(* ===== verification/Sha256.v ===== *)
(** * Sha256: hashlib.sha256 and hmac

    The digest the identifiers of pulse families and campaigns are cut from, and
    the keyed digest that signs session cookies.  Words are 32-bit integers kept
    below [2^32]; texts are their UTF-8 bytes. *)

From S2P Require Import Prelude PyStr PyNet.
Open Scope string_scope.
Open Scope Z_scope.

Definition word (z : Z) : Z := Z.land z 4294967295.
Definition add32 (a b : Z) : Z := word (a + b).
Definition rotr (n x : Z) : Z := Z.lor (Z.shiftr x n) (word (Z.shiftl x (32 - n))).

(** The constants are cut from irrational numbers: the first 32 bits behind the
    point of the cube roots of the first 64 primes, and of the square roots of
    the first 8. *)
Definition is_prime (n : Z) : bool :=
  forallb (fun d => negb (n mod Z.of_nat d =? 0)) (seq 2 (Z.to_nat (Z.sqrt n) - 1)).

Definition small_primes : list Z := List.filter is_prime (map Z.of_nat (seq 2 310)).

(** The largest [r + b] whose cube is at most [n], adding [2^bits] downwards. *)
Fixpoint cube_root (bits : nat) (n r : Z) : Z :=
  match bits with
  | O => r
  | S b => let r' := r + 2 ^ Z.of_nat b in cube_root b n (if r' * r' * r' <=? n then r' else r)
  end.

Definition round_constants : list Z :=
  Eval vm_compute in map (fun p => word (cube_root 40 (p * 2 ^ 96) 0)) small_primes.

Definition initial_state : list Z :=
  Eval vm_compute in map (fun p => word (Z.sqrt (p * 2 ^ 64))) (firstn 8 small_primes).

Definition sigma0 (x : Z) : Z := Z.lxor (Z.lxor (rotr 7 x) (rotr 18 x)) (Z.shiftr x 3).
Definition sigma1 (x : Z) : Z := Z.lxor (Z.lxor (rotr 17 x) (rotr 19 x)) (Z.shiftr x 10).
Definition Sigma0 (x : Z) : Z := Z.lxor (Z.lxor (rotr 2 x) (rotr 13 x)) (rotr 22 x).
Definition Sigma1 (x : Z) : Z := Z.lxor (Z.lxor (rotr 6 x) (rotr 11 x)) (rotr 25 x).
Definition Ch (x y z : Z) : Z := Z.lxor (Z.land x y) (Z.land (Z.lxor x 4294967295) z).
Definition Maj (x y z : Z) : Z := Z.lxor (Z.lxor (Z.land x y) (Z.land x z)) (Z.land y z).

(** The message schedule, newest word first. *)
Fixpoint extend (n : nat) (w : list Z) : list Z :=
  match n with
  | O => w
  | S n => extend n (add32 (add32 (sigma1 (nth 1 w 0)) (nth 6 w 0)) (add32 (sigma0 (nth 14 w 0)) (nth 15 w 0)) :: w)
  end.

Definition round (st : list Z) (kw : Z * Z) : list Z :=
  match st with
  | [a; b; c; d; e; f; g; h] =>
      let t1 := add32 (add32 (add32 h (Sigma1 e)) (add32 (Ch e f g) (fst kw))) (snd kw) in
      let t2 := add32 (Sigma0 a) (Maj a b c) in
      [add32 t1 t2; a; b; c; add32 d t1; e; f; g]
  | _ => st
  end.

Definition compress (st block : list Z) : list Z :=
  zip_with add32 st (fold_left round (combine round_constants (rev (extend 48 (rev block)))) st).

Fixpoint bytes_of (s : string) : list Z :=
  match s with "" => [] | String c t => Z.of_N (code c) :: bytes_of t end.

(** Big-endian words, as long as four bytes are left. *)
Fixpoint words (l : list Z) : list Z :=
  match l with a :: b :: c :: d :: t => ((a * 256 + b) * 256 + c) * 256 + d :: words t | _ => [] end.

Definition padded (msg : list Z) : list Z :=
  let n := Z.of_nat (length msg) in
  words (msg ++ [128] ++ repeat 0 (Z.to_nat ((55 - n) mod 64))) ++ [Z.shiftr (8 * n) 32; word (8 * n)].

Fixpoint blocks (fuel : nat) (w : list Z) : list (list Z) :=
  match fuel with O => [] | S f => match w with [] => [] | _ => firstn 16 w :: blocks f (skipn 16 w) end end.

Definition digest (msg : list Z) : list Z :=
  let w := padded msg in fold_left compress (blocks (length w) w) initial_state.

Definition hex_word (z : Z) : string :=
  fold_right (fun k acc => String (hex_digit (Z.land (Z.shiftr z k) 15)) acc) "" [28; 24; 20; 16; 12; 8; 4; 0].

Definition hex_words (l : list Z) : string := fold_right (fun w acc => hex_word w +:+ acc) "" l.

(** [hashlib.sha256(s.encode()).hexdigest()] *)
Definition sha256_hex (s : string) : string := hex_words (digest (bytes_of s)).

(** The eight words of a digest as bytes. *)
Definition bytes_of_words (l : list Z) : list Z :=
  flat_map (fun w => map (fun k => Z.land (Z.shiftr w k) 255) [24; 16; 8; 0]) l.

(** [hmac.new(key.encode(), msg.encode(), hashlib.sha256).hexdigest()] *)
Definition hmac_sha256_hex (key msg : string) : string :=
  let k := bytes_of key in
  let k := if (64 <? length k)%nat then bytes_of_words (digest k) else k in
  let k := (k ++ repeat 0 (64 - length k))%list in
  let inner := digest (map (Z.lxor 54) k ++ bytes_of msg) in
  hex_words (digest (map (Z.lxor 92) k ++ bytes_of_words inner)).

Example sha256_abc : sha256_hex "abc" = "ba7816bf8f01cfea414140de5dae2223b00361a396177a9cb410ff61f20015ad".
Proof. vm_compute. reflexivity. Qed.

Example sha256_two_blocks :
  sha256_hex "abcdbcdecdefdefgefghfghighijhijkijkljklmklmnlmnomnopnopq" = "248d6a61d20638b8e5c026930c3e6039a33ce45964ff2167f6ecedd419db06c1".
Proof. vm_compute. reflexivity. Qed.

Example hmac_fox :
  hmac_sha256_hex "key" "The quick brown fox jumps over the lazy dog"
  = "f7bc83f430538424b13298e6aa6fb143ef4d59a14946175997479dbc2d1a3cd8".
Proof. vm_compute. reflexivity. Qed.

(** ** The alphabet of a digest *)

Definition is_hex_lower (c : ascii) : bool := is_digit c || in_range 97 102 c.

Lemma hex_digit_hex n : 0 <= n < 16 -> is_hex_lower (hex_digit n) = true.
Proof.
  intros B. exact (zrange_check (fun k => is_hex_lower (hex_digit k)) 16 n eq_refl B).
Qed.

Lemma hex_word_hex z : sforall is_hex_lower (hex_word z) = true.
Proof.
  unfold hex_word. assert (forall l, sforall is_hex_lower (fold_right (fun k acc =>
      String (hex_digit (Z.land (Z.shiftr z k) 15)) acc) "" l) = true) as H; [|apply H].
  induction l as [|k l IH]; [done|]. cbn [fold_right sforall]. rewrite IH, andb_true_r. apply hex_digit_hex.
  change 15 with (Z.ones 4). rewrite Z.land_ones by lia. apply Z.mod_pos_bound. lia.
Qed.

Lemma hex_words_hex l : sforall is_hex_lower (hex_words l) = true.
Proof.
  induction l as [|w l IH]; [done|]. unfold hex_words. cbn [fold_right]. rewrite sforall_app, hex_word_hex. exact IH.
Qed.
═══
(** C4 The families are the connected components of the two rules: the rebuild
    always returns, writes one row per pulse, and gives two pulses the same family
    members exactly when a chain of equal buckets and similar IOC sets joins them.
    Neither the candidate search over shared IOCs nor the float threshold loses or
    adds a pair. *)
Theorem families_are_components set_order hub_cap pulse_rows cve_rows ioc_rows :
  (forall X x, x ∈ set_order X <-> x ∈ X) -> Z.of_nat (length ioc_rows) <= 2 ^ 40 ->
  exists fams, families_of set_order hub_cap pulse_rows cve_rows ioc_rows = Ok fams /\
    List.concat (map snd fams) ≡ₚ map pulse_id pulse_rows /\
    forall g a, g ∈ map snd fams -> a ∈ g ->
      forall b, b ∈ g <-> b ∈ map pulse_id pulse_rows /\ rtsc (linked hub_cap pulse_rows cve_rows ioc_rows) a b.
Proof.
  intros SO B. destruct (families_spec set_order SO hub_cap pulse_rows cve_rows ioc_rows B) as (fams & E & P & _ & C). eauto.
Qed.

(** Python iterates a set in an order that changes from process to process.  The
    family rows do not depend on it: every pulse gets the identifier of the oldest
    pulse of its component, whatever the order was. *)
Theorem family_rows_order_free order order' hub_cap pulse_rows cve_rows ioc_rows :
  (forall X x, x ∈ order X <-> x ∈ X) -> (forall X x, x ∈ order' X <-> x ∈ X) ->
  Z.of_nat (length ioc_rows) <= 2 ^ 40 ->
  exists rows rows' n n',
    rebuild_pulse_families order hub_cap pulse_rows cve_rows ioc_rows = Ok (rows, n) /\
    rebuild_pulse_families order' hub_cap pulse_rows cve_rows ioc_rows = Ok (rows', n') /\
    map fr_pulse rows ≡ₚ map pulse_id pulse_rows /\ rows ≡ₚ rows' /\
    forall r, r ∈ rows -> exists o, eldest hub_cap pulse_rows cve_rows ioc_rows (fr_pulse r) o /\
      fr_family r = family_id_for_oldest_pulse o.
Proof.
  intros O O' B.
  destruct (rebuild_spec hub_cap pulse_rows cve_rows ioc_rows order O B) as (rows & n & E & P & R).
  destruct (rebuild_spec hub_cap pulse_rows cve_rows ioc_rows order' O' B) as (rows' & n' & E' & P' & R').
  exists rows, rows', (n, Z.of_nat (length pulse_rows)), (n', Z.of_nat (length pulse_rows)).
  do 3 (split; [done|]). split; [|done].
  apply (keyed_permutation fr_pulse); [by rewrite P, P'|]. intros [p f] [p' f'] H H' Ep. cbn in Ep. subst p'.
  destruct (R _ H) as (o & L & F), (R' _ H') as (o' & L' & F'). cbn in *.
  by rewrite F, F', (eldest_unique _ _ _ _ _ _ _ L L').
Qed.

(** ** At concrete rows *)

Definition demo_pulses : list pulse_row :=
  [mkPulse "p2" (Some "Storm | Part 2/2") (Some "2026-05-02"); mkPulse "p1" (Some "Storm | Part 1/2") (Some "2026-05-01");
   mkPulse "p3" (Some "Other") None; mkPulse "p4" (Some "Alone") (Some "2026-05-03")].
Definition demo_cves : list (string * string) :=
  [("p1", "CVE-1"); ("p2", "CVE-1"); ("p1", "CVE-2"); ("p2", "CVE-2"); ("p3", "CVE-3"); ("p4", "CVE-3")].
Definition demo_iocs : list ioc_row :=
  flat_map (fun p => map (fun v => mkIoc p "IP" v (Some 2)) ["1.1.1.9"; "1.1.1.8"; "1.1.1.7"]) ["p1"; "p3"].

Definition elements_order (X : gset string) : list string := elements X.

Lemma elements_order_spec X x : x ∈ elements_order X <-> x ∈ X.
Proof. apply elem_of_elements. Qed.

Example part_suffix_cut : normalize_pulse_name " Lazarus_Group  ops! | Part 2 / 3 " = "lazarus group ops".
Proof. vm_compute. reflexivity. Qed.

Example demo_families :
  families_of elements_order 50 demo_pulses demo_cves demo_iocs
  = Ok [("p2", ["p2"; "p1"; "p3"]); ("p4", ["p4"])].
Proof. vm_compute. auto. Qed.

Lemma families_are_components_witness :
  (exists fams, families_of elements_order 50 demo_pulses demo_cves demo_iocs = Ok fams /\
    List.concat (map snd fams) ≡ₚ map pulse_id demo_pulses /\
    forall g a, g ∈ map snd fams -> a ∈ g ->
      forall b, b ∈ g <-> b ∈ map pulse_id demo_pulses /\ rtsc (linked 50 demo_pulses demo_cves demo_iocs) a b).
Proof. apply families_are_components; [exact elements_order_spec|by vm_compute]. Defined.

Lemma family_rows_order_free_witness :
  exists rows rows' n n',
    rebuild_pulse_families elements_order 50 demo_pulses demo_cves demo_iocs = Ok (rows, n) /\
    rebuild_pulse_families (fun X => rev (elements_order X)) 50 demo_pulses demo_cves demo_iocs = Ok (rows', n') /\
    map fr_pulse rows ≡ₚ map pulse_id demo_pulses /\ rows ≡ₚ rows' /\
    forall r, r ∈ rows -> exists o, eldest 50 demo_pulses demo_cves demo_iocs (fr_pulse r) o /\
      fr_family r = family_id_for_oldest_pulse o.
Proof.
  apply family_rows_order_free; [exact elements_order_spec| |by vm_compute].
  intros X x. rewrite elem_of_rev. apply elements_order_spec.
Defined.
═══
**PROMPT**
When you reach the line holding "Definition round (st" in the records above, begin reproducing exactly, stop after the line holding "let t2 := add32", and output nothing else.

**TASK ANSWER**
Definition round (st : list Z) (kw : Z * Z) : list Z :=
  match st with
  | [a; b; c; d; e; f; g; h] =>
      let t1 := add32 (add32 (add32 h (Sigma1 e)) (add32 (Ch e f g) (fst kw))) (snd kw) in
      let t2 := add32 (Sigma0 a) (Maj a b c) in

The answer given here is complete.